Gualtieri then went one-by-one to each senator on the panel, mentioning how the sheriff in their individual county had distributed the monies collected from civil forfeiture, saying almost of all of that went to nonprofit groups doing good work.
But his pleas didn’t move the committee. Orange Park Republican state Sen. Rob Bradley voted against the bill, the only legislator on the committee to do so.
Brandes’ bill still has a way to go before becoming a law. The question about support won’t be coming from Democrats, but from his fellow Republicans.
In other news…
No city in the country is more excited about the real and potential changes in the relationship between Cuba and the U.S. than Tampa. Yesterday Treasury and Commerce Dept. officials from Washington came to the Cigar City for a forum on the possibilities.
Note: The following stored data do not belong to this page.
(* ===== verification/ExecutionTheorems.v ===== *)
(** * Theorems about the execution of Plans

    From the refinement of the execution ([ExecutionRefinement]) and from what the
    verification of results establishes ([ExecutionFacts]). *)

From S2P Require Import Prelude Records Errors Json Regex Redaction Tenancy.
From S2P Require Import WorkflowModels.
From S2P Require Import Storage Collections PlanStorage Checkpoint Events PlanValidation.
From S2P Require Import PlanSpec PlanRecords PlanTheorems PlanReading WorkflowRepository.
From S2P Require Import PlanRepository.
From S2P Require Import PlanDecisions PlanAttempts MemoryRepository PlanResults.
From S2P Require Import PlanContent.
From S2P Require Import PlanEffects PlanInvariants PlanHistory.
From S2P Require Import WorkflowCoordinator PlanGenerator PlanService Recovery.
From S2P Require Import Continuation.
From S2P Require Import PlanExecution PlanLoop WorkflowSpec WorkflowRefinement.
From S2P Require Import PlanRefinement PlanAttemptRefinement PlanSystem.
From S2P Require Import ExecutionRefinement.
From S2P Require Import ExecutionFacts WorkflowInvariants WorkflowSystem Scenario.
From S2P Require Import PlanScenario.
From S2P Require Import MemoryTheorems StoredResults CheckpointWriting.
From S2P Require Import ExecutionOutcomes LoopTermination.
From stdpp Require Import base gmap strings list relations.

(** ** Lemmas *)

Section Facts.
Context `{envi : Env}.

(** The context of a Plan, found for a user, names no run. *)
Lemma locate_context_Ok t p w c w' :
  locate_context t p w = (Ok c, w') → w' = w ∧ tc_run_id c = None.
Proof.
  intros H. split; [exact (read_only_Ok _ _ _ _ (read_only_locate_context t p) H)|].
  unfold locate_context in H. apply bind_Ok in H as (d&w1&[= <- <-]&H).
  destruct (agent_plans (w_db w) !! p) as [x|]; [|done].
  case_bool_decide; [|done]. unfold lift in H. injection H as H _.
  by apply post_init_Ok in H as [-> _].
Qed.
(** C11: An approval is good for one call only: approvals of different calls have different
    identifiers.  If two identifiers agree, so do the tenant, the workspace, the session,
    the run, the call, the name and the kind of the tool, the hash of the input, the
    places outside the workspace, the recovery strategy and the idempotency key; provided
    that the name-based UUIDs do not collide and that the texts are ASCII. *)
Theorem approval_binds_one_call c t n k h roots s key c' t' n' k' h' roots' s' key' :
  (∀ x y, uuid5 x = uuid5 y → x = y) →
  ascii_texts (JObj (binding_dict resolve c t n k h roots s key)) = true →
  ascii_texts (JObj (binding_dict resolve c' t' n' k' h' roots' s' key')) = true →
  approval_binding_id resolve uuid5 c t n k h roots s key =
    approval_binding_id resolve uuid5 c' t' n' k' h' roots' s' key' →
  (tc_tenant_id c, tc_workspace_id c, tc_session_id c, tc_run_id c) =
    (tc_tenant_id c', tc_workspace_id c', tc_session_id c', tc_run_id c') ∧
  (t, n, k, h, s, key) = (t', n', k', h', s', key') ∧
  normalized_approved_roots resolve roots = normalized_approved_roots resolve roots'.
Proof.
  intros Hu Ha Ha' E%Hu. rewrite !json_dumps_ascii_texts in E by done.
  apply print_json_canon_eq in E; [|apply binding_plain..]. rewrite !binding_canon in E.
  injection E. intros ? ? ? ? ? Hs Hr He ? Hk Hroots.
  apply opt_str_inj in Hs, Hr, Hk. apply strategy_value_inj in He. apply map_JStr_inj in Hroots.
  split_and!; congruence.
Qed.
End Claims.

(** ** The sample calls *)

Lemma tool_world_effects : effects 2 (w_db plan_world) (w_db tool_world).
Proof.
  exact (exec_all_steps no_plan long_co no_plan_reads [StartRun ctx "worker-1"] plan_world).
Qed.

Lemma sample_tool_follows n s work :
  moves (vars_steps 2) work → tool_follows long_settings (sample_tool n s work).
Proof. intros Hw params i roots recorder [= <-] _. exact Hw. Qed.
(* ===== verification/RecoveryWorkerTheorems.v ===== *)
(** * Theorems about the recovery worker

    From its refinement ([RecoveryRefinement]) and from [RecoveryWorkerFacts]. *)

From S2P Require Import Prelude Records Errors Json Regex Redaction Tenancy.
From S2P Require Import WorkflowModels Storage Collections Checkpoint Events PlanRecords.
From S2P Require Import PlanReading.
From S2P Require Import WorkflowRepository PlanDecisions MemoryRepository.
From S2P Require Import PlanInvariants PlanHistory PlanRefinement PlanSystem.
From S2P Require Import WorkflowCoordinator Recovery PlanGenerator PlanService.
From S2P Require Import Continuation.
From S2P Require Import Tools Scheduler PlanExecution PlanLoop RecoveryWorker.
From S2P Require Import WorkflowSpec.
From S2P Require Import WorkflowRefinement RecoveryRefinement WorkflowInvariants.
From S2P Require Import ExecutionRefinement.
From S2P Require Import SchedulerRefinement WorkflowSystem.
From S2P Require Import Scenario.
From S2P Require Import PlanScenario ToolScenario.
From S2P Require Import MemoryTheorems ToolFacts ToolResults ExecutionOutcomes.
From S2P Require Import RecoveryWorkerFacts ToolTheorems.
From stdpp Require Import base gmap strings list relations.

(** ** The claims *)

Section Claims.
Context `{envi : Env} {plans : PlanReader}.
Context (unicode_alnum : N → bool) (resolve : string → list string)
  (casefold uuid5 : string → string).
Context (planning : PlanningSettings) (settings : Settings) (governance : json).
Context (planning_service :
           option (option (option PlanGenerator.router * error_reporter * string * string))).
Context (guarded_tools : list string) (guard_timeout : Z)
  (expires : ToolState * RunVars → bool) (has_event_router : bool).
Context (str_of : json → string) (loop_fuel : nat).
Local Notation q := (set_max_concurrent_runs_per_tenant settings).
Local Notation consume_outcome' :=
  (consume_outcome unicode_alnum resolve casefold uuid5 planning settings governance
     planning_service guarded_tools guard_timeout expires has_event_router str_of loop_fuel).

(** C12: A round of the recovery worker, over any candidates, with whatever the recovery
    service decides for each of them, through repeated tool calls, resumed Plans, agents
    and exceptions, moves the database along the effects of the specification only, and so
    preserves the invariants of the engine, of the Plans and of their source messages,
    provided that the tools, the agents and the runners of Plan steps do. *)
Theorem worker_follows_specification depth pool busy jobs n s :
  PlanReads plans → (∀ c rt, pool c = Ok rt → runtime_follows settings rt) →
  wf_db q (db_of s) → plans_ok (db_of s) → sources_ok (db_of s) →
  let d' := db_of (run_once unicode_alnum resolve casefold uuid5 planning settings governance
                     planning_service guarded_tools guard_timeout expires has_event_router
                     str_of loop_fuel depth pool busy jobs n s).2 in
  effects q (db_of s) d' ∧ wf_db q d' ∧ plans_ok d' ∧ sources_ok d'.
Proof.
  intros Hr Hp Hw Hpl Hs d'.
  assert (He : effects q (db_of s) d') by (by apply moves_run_once).
  split_and!; [done|by eapply effects_wf|by eapply effects_plans|by eapply effects_sources].
Qed.

(** C13: No idle run is overlooked: every candidate is a run that waits for the user after
    an approval of it was decided, or a live run whose lease has expired, and that is not
    the run of a delegated job; and every such run is among the candidates, unless the
    batch is full of runs that come before it in the order of tenants, workspaces,
    sessions and runs. *)
Theorem idle_runs_are_found jobs n w l w' :
  load_candidates jobs n w = (Ok l, w') →
  let d := w_db w in let now := env_clock (w_ticks w) in
  let is_candidate x r :=
    rc_context x = run_context r ∧ (rc_awaiting_resolution x = true ↔ decided d r) in
  (length l ≤ n)%nat ∧
  (∀ x, x ∈ l → ∃ i r, agent_runs d !! i = Some r ∧ idle d jobs now r ∧ is_candidate x r) ∧
  (∀ i r, agent_runs d !! i = Some r → idle d jobs now r →
     (∃ x, x ∈ l ∧ is_candidate x r) ∨
     length l = n ∧ ∀ x, x ∈ l → ∃ r', rc_context x = run_context r' ∧ run_leb r' r = true).
Proof.
  unfold load_candidates. intros (now&w1&Hn&H0)%bind_Ok. injection Hn as <- <-.
  apply bind_Ok in H0 as (d&w2&Hd&H0). injection Hd as <- <-. unfold lift in H0.
  injection H0 as H0 _. apply candidates_of_Ok in H0 as ->. cbn [w_db setter] in *.
  set (d := w_db w). set (now := env_clock (w_ticks w)).
  set (found := List.filter (needs_recovery d jobs now) (rows (agent_runs d))).
  assert (Hfound : ∀ r, r ∈ sort_by run_leb found ↔
    (∃ i, agent_runs d !! i = Some r) ∧ idle d jobs now r).
  { intros r. rewrite (sort_by_perm run_leb found), <-needs_recovery_idle. unfold found.
    by rewrite list_elem_of_In, filter_In, <-list_elem_of_In, elem_of_rows. }
  pose proof (has_decided_approval_spec d) as Hdec. split_and!.
  - rewrite length_map, length_take. lia.
  - intros x (r&->&Hr)%list_elem_of_fmap. apply elem_of_take in Hr as (i&Hr&_).
    apply list_elem_of_lookup_2, Hfound in Hr as [[j Hj] Hr]. exists j, r. split_and!; [done..|by apply Hdec].
  - intros i r Hi Hr. assert (Hs : r ∈ sort_by run_leb found) by (apply Hfound; eauto).
    destruct (take_before n (sort_by run_leb found) r) as [Ht|[Hl Hb]].
    + apply sort_by_ordered, run_leb_total.
    + done.
    + left. eexists. split; [apply list_elem_of_fmap; by exists r|split; [done|by apply Hdec]].
    + right. rewrite length_map. split; [done|]. intros x (r'&->&Hr')%list_elem_of_fmap.
      exists r'. split; [done|by apply Hb].
Qed.

(** C14: The worker comes to an end: [_consume_outcome] calls itself through
    [_consume_plan_terminal_result], but never more than once, since after an execution
    was repeated, closed or blocked the latest checkpoint of the run holds its result, and
    from there the recovery service never decides to repeat; two levels of calls are as
    good as any number. *)
Theorem repetitions_never_nest n rt c sid outcome s :
  PlanReads plans → tc_session_id c = Some sid → sid ≠ "" → lease_context s = c →
  (∀ t b, rt_registry rt !! t = Some b → leaves_context c b) →
  consume_outcome' (S (S n)) rt c outcome s = consume_outcome' 2 rt c outcome s.
Proof. intros Hr Hs Hne Hl Hrt. by eapply consume_outcome_depth. Qed.

(** C15: A run that the recovery service finds corrupt or incompatible, and that the worker
    could deal with, is sealed as such: it has that status and an end, and its latest
    checkpoint, which decodes, says so. *)
Theorem blocked_runs_are_sealed n rt c outcome status s s' :
  lease_context s = c → run_blocked (ro_status outcome) = Some status →
  consume_outcome' (S n) rt c outcome s = (Ok tt, s') →
  sealed_as c status (db_of s').
Proof.
  intros Hl Hb. cbn [consume_outcome]. unfold consume_with. rewrite Hb. by apply consume_blocked_Ok.
Qed.

(** C37: The worker cannot deal with a blocked run whose last checkpoint names an execution
    that has ended, as every checkpoint of a tool result does: it insists on blocking the
    execution first, which no transition allows, so it raises and leaves the database as
    it is, and the run stays as it was for the next round. *)
Theorem ended_execution_keeps_run_unsealed n rt c outcome status s k e x :
  run_blocked (ro_status outcome) = Some status →
  latest_checkpoint_row (checkpoint_scope_predicate (db_of s) c) = Some k →
  ckp_execution_id k = Some e → execution_scope_predicate (db_of s) c e = Some x →
  LEGAL_EXECUTION_TRANSITIONS (exe_execution_status x) = [] →
  ∃ err s', consume_outcome' (S n) rt c outcome s = (Err err, s') ∧ db_of s' = db_of s.
Proof.
  intros Hb Hk He Hx Ht. cbn [consume_outcome]. unfold consume_with. rewrite Hb.
  by eapply consume_blocked_ended.
Qed.
End Claims.

(** ** The sample rounds *)

Lemma slow_follows : tool_follows long_settings slow.
Proof.
  apply sample_tool_follows. apply moves_bind; [apply _| |intros; apply moves_ret, _].
  apply moves_on_tools, moves_on_exec, moves_refresh. intros l. apply (moves_heartbeat long_co).
Qed.

Lemma later_db s : db_of (later s) = db_of s.
Proof. done. Qed.

Lemma called_effects b raw s :
  tool_follows long_settings b → effects 2 (db_of s) (db_of (called b raw s).2).
Proof.
  intros Hb. exact (moves_run (λ _, false) plain_path (λ x, x) (λ _, APPROVAL) long_settings
    ["shell"] 30 (λ _, false) true true b Hb raw (Some ctx) (Some "call-1") true s).
Qed.

Lemma idle_run_effects : effects 2 (w_db plan_world) (db_of idle_run).
Proof.
  apply (transitivity tool_world_effects). unfold idle_run. rewrite later_db.
  unfold interrupted. apply (called_effects slow [] tool_state), slow_follows.
Qed.

Lemma sample_registry t b :
  rt_registry sample_runtime !! t = Some b → b = sample_tool "slow" READ_ONLY_REPLAY (mret done).
Proof. cbn [rt_registry sample_runtime]. by intros [_ <-]%lookup_singleton_Some. Qed.

Lemma sample_pool_follows c rt : sample_pool c = Ok rt → runtime_follows long_settings rt.
Proof.
  intros [= <-]. split.
  - intros n b ->%sample_registry. apply sample_tool_follows, moves_ret, _.
  - done.
  - intros callback c' r i [= <-]. apply moves_ret, _.
Qed.

Lemma worker_follows_specification_witness :
  wf_db 2 (db_of idle_run) ∧ wf_db 2 (db_of (once idle_run).2).
Proof.
  assert (Hw : wf_db 2 (db_of idle_run)).
  { eapply effects_wf; [|exact idle_run_effects]. apply no_runs_wf; done. }
  split; [exact Hw|].
  assert (Hp : plans_ok (db_of idle_run)).
  { eapply effects_plans; [exact idle_run_effects|exact plan_world_ok]. }
  assert (Hs : sources_ok (db_of idle_run)).
  { eapply effects_sources; [exact idle_run_effects|exact plan_world_sources]. }
  pose proof (worker_follows_specification (λ _, false) plain_path (λ x, x) (λ _, APPROVAL)
    planning long_settings (JObj []) None ["shell"] 30 (λ _, false) true (λ _, "") 20 5
    sample_pool None [] 20 idle_run no_plan_reads sample_pool_follows Hw Hp Hs) as H.
  exact (proj1 (proj2 H)).
Defined.

Lemma idle_runs_are_found_witness :
  ∃ l w', load_candidates [] 20 (xs_world (ts_exec idle_run)) = (Ok l, w') ∧
    length l = 1%nat ∧ (length l ≤ 20)%nat.
Proof.
  assert (H : ∃ l, (load_candidates [] 20 (xs_world (ts_exec idle_run))).1 = Ok l ∧
    length l = 1%nat).
  { eexists. split; [vm_compute; reflexivity|reflexivity]. }
  destruct H as (l&H&Hl). apply ran in H. eexists l, _. split_and!; [exact H|exact Hl|].
  exact (proj1 (idle_runs_are_found [] 20 _ l _ H)).
Defined.

Lemma repetitions_never_nest_witness :
  lease_context idle_run = ctx ∧
  let outcome := (acting REPLAY_READ_ONLY None) <| ro_execution_id := Some EXECUTION |> in
  consumed 7 outcome idle_run = consumed 2 outcome idle_run.
Proof.
  assert (Hl : lease_context idle_run = ctx) by (vm_compute; reflexivity).
  split; [exact Hl|]. intros outcome.
  apply (repetitions_never_nest (λ _, false) plain_path (λ x, x) (λ _, APPROVAL) planning
    long_settings (JObj []) None ["shell"] 30 (λ _, false) true (λ _, "") 20 5
    sample_runtime ctx SESSION outcome idle_run no_plan_reads eq_refl ltac:(done) Hl).
  intros t b ->%sample_registry params i roots recorder [= <-] _. apply moves_ret, _.
Defined.

Lemma blocked_runs_are_sealed_witness :
  sealed_as ctx RUN_BLOCKED_CORRUPT
    (db_of (consumed 1 (blocked RUN_BLOCKED_CORRUPT "missing checkpoint") tool_state).2).
Proof.
  assert (H : (consumed 1 (blocked RUN_BLOCKED_CORRUPT "missing checkpoint") tool_state).1 =
     Ok tt) by (vm_compute; reflexivity).
  apply ran in H. revert H.
  exact (blocked_runs_are_sealed (λ _, false) plain_path (λ x, x) (λ _, APPROVAL) planning
    long_settings (JObj []) None ["shell"] 30 (λ _, false) true (λ _, "") 20 0
    sample_runtime ctx (blocked RUN_BLOCKED_CORRUPT "missing checkpoint") RUN_BLOCKED_CORRUPT
    tool_state _ eq_refl eq_refl).
Defined.

(** A call that succeeded, in a run whose Plan went missing. *)
Definition succeeded_run : ToolState := (called reading [] tool_state).2.

Lemma ended_execution_keeps_run_unsealed_witness :
  ∃ err s', consumed 5 (blocked RUN_BLOCKED_INCOMPATIBLE "plan missing") succeeded_run =
     (Err err, s') ∧ db_of s' = db_of succeeded_run.
Proof.
  assert (H : ∃ k e x,
    latest_checkpoint_row (checkpoint_scope_predicate (db_of succeeded_run) ctx) = Some k ∧
    ckp_execution_id k = Some e ∧
    execution_scope_predicate (db_of succeeded_run) ctx e = Some x ∧
    LEGAL_EXECUTION_TRANSITIONS (exe_execution_status x) = []).
  { eexists _, _, _. split; [vm_compute; reflexivity|]. split; [reflexivity|].
    split; [vm_compute; reflexivity|reflexivity]. }
  destruct H as (k&e&x&Hk&He&Hx&Ht).
  exact (ended_execution_keeps_run_unsealed (λ _, false) plain_path (λ x, x) (λ _, APPROVAL)
    planning long_settings (JObj []) None ["shell"] 30 (λ _, false) true (λ _, "") 20 4
    sample_runtime ctx (blocked RUN_BLOCKED_INCOMPATIBLE "plan missing")
    RUN_BLOCKED_INCOMPATIBLE succeeded_run k e x eq_refl Hk He Hx Ht).
Defined.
Commerce Secretary Penny Pritzker talked a little about Cuba at the forum, and a lot about the Trans Pacific Partnership.
David Jolly is being targeted by the DCCC for his budget vote last week that included voting against Pell Grants. Jolly calls the DCCC a bunch of “hacks,” and says he actually is supportive of expanding their use to make college more affordable.
And a Jack Latvala-sponsored bill that would shield personnel information on law enforcement officials and their relatives moved on in a Senate Committee yesterday. Law enforcement supports the bill, but the First Amendment Foundation says it would eliminate oversight and accountability for these personnel by “taking their entire history out of public view.”